User Guide

From GridSiteWiki

This Guide is intended for people using GridSite websites with conventional web browsers, especially people with write access to areas of the site. There is a separate Administration Guide with additional information for people managing access control and group membership. This Guide assumes you are familiar with basic Web and HTML concepts. Towards the end we discuss how to access servers with command line tools like curl and htcp.

Table of contents

Reading from HTTP and HTTPS servers

GridSite servers are usually accessible both via HTTP and via HTTPS. You can always tell which version you are using by looking at whether the URL in your browser's location window starts with "http://" or "https://" HTTPS means that the connection to the server is encrypted, that you can verify you're talking to the real server and not an imposter, and gives you the option to authenticate to the site and perhaps gain write access.

Simple browsing of the website via HTTP or HTTPS is reasonably self-explanatory. If configured, additional links may appear in the footer of each webpage with links to this help, and to switch between HTTP and HTTPS versions of the page. Pages may also have a link to the page History, showing the dates of changes to that page and names of its authors.

When looking at HTTPS pages, you may find your browser reports it cannot verify the server's certificate since it does not recognise the Certification Authority (CA) it uses. You should attempt to load the CA's root certificate into your browser to stop these warnings. (This means your browser will be able to identify any servers using fake certificates which you shouldn't trust.) How you obtain the CA Root Certificate from a trust-worthy source depends on the CA. For example, the UK e-Science CA lets you download it from their website (http://ca.grid-support.ac.uk/) and others can be obtained from the EU Grid PMA.

Authenticating

To go beyond reading pages you need to obtain a user certificate and load it into your web browser. How you do this again depends on the Certification Authority you have access to (for most Grid projects, CAs are organised on a national basis.) To use the UK e-Science CA example again, their website has links to the procedure for applying for a certificate from within a web browser.

A user certificate usually has a version of your name and affiliation as its Distinguished Name (DN) - for example, "/C=UK/O=eScience/OU=Manchester/L=HEP/CN=Andrew McNab"

Once you've obtained a user certificate in your name from your CA, you need to make sure it is loaded into the browser you normally use to browse the web. How you do this is different for different browsers and to some extent for different CAs (but if you applied for the CA through your browser, you may already have it there.)
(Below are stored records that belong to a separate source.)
(* ===== verification/Wire.v ===== *)
(** * What the verbs put on the wire

    Each call of a client is at most one command: [call_opcode] gives its
    opcode, and [issues_call] shows that a call that succeeds issues exactly
    that command (the data path and the device query issue none), that one that
    fails issues at most it, and that no call sleeps longer than the time limit
    of the commands it issues. *)

From S2P Require Import Prelude Bytes Registers IbVerbs World Wp Cmd CmdSpec CmdInit Qp Mr Verbs CmdLog Session.

(** The command of a call. *)
Definition call_opcode (c : vcall) : option Z :=
  match c with
  | AllocPd _ => Some MLX5_CMD_OP_CREATE_MKEY
  | DeallocPd _ => Some MLX5_CMD_OP_DESTROY_MKEY
  | CreateCq _ => Some MLX5_CMD_OP_CREATE_CQ
  | DestroyCq _ => Some MLX5_CMD_OP_DESTROY_CQ
  | CreateQp _ _ => Some MLX5_CMD_OP_CREATE_QP
  | ModifyQp _ _ => Some MLX5_CMD_OP_MODIFY_QP
  | DestroyQp _ => Some MLX5_CMD_OP_DESTROY_QP
  | RegMr _ _ _ _ _ => Some MLX5_CMD_OP_CREATE_MKEY
  | DeregMr _ => Some MLX5_CMD_OP_DESTROY_MKEY
  | PostSend _ _ | PostRecv _ _ | QueryDevice _ _ => None
  end.

(** A region is returned as a pointer, everything else is a code. *)
Definition succeeded (c : vcall) (r : Z) : bool :=
  match c with RegMr _ _ _ _ _ => negb (r =? NULL) | _ => r =? 0 end.

(** The opcodes [l] of a call with result [r]. *)
Definition wire (c : vcall) (r : Z) (l : list Z) : Prop :=
  l = option_list (call_opcode c) \/ succeeded c r = false /\ l = [].

(** The time limit of [l]. *)
Definition time_limit (l : list Z) : Z := MLX5_CMD_TIMEOUT_MS * Z.of_nat (length l).

Section Wire.
Context `{P : Platform} (ctx : ptr).

Definition wired (c : vcall) (m : M Z) : Prop :=
  issues m (fun r l ms => wire c r l /\ ms <= time_limit l).

Lemma wired_after {A} c (m : M A) (k : A -> M Z) :
  quiet m -> (forall a, wired c (k a)) -> wired c (m ≫= k).
Proof. apply issues_after. Qed.

(** A call that runs its command. *)
Lemma wired_exec c op x op_mod in_data in_len out out_len status (k : exec_result -> M Z) :
  call_opcode c = Some op -> (forall res, quiet (k res)) ->
  wired c (mlx5_cmd_exec x op op_mod in_data in_len out out_len status ≫= k).
Proof.
  intros Hop Hk. eapply issues_mono; [by apply issues_exec_then|]. intros r l ms [-> Ht].
  split; [left; by rewrite Hop|]. unfold time_limit. simpl. lia.
Qed.

(** A call that fails without a command. *)
Lemma wired_fail c r : succeeded c r = false -> wired c (mret r).
Proof. intros H. apply issues_ret. split; [by right|done]. Qed.

(** A call that has no command. *)
Lemma wired_none c m : call_opcode c = None -> quiet m -> wired c m.
Proof.
  intros Hc Hm. eapply issues_mono; [by apply issues_quiet|]. intros r l ms [-> ->].
  split; [left; by rewrite Hc|done].
Qed.

Lemma quiet_to_mdev d : quiet (to_mdev d).
Proof. unfold to_mdev. solve_quiet. Qed.
#[local] Hint Resolve quiet_to_mdev : quiet.

(** Walk to the command of a call. *)
Ltac solve_wired :=
  repeat first
    [ apply wired_exec; [reflexivity|intros ?; cbv zeta; solve_quiet]
    | apply wired_fail; reflexivity
    | apply wired_after; [solve [solve_quiet]|intros ?]
    | lazymatch goal with
      | |- wired _ (let '_ := ?x in _) => destruct x
      | |- wired _ (if ?b then _ else _) => destruct b
      | |- wired _ (match ?x with _ => _ end) => destruct x
      end ].

Lemma quiet_build_pas base len : quiet (build_pas_list base len).
Proof. unfold build_pas_list, mem_fill, st64, mem_store. cbv zeta. solve_quiet. Qed.
Lemma quiet_mkc_input pd a b c d : quiet (mkc_input pd a b c d).
Proof. unfold mkc_input. cbv zeta. solve_quiet. Qed.
Lemma quiet_fill_mr mr pd a b c d e f : quiet (fill_mr mr pd a b c d e f).
Proof. unfold fill_mr. cbv zeta. solve_quiet. Qed.
Lemma quiet_alloc_qp qp a b c d : quiet (alloc_qp_resources qp a b c d).
Proof. unfold alloc_qp_resources, md_clear, mem_fill. solve_quiet. Qed.
Lemma quiet_arr_or8 b o v : quiet (arr_or8 b o v).
Proof. unfold arr_or8. solve_quiet. Qed.
#[local] Hint Resolve quiet_build_pas quiet_mkc_input quiet_fill_mr quiet_alloc_qp quiet_arr_or8 : quiet.

Lemma wired_create_qp qp init : wired (CreateQp qp init) (mlx5_ib_create_qp_full qp init ctx).
Proof.
  unfold mlx5_ib_create_qp_full, create_command, qpc_sizes, qpc_addresses. cbv zeta. solve_wired.
Qed.

Lemma issues_call c : wired c (run_call ctx c).
Proof.
  destruct c as [pd|pd|cq|cq|qp init|qp mask|qp wr|qp wr|qp|pd start len va flags|mr|d attr];
    cbn [run_call].
  - unfold mlx5_ib_alloc_pd. solve_wired.
  - unfold mlx5_ib_dealloc_pd. cbv zeta. solve_wired.
  - unfold mlx5_ib_create_cq, md_clear, mem_fill, cq_input. cbv zeta. solve_wired.
  - unfold mlx5_ib_destroy_cq. cbv zeta. solve_wired.
  - apply wired_create_qp.
  - unfold mlx5_ib_modify_qp_full, qpc_state. solve_wired.
  - apply wired_none; [done|]. unfold mlx5_ib_post_send_full, st32, mem_store, mmio_write64. cbv zeta. solve_quiet.
  - apply wired_none; [done|]. unfold mlx5_ib_post_recv_full, st32, st64, mem_store. cbv zeta. solve_quiet.
  - unfold mlx5_ib_destroy_qp_full. solve_wired.
  - unfold mlx5_ib_reg_user_mr_full. solve_wired.
  - unfold mlx5_ib_dereg_mr, dereg_input. solve_wired.
  - apply wired_none; [done|]. unfold mlx5_ib_query_device. cbv zeta. solve_quiet.
Qed.

End Wire.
Browsers want the certificate and private key in the PKCS#12 format, which is normally a single file with the extension ".p12". Many programs which are based on OpenSSL, such as Globus and curl, prefer the PEM (".pem") format for certificates, with separate certificate and key files ("usercert.pem" and "userkey.pem", for example.) If you only have the files in .pem format and have access to openssl, you can use its command line tools to convert PEM to PKCS#12:

openssl pkcs12 -in usercert.pem -inkey userkey.pem -export -out certkey.p12

Be very careful not to accidentally overwrite .pem or .p12 files when doing this kind of thing! In particular, if you lose your private key, you cannot retrieve it from your CA.

Once your user certificate is loaded, you should be able to see your certificate name appear when you look at an HTTPS GridSite page which has the page footers enabled - for example, the "Switch to HTTP" link present. If GridSite understands your user certificate, it displays a "You are ..." line in the footer. (However, the Apache webserver must also be set up with your CAs root certificate for this to work. The GridPP HTTPS home page is set up to recognise a good range of European and North American Grid CAs.)

Authorization

Once users can prove their identity to the web server, it then becomes possible to give them appropriate rights depending on that identity. GridSite allows site administrators to specify these rights for individuals and groups using GACL access control files. (The Administration Guide explains how to manage these files.) GACL defines who can read files, who can list directories, who can write or create files and who can modify the GACL policy files. To get increased access to an area of a site, you need to contact the administrator for that area and give the DN of your certificate (it's not necessary to send any certificate files.)

Managing Directories and Files

If you have list permission for the directory containing a page, you should see an extra link "Manage Directory" in the page's set of footer links, which allows you to browse the directory even if the normal index.html is present. If page histories are available, this listing view also has links to them.

The real power of GridSite becomes available if you have write access to a directory. In that case, the "Manage Directory" page has additional links to Delete or Rename pages and other files, and to Edit HTML and plain text files. An Edit link also appears in the footer links of HTML pages.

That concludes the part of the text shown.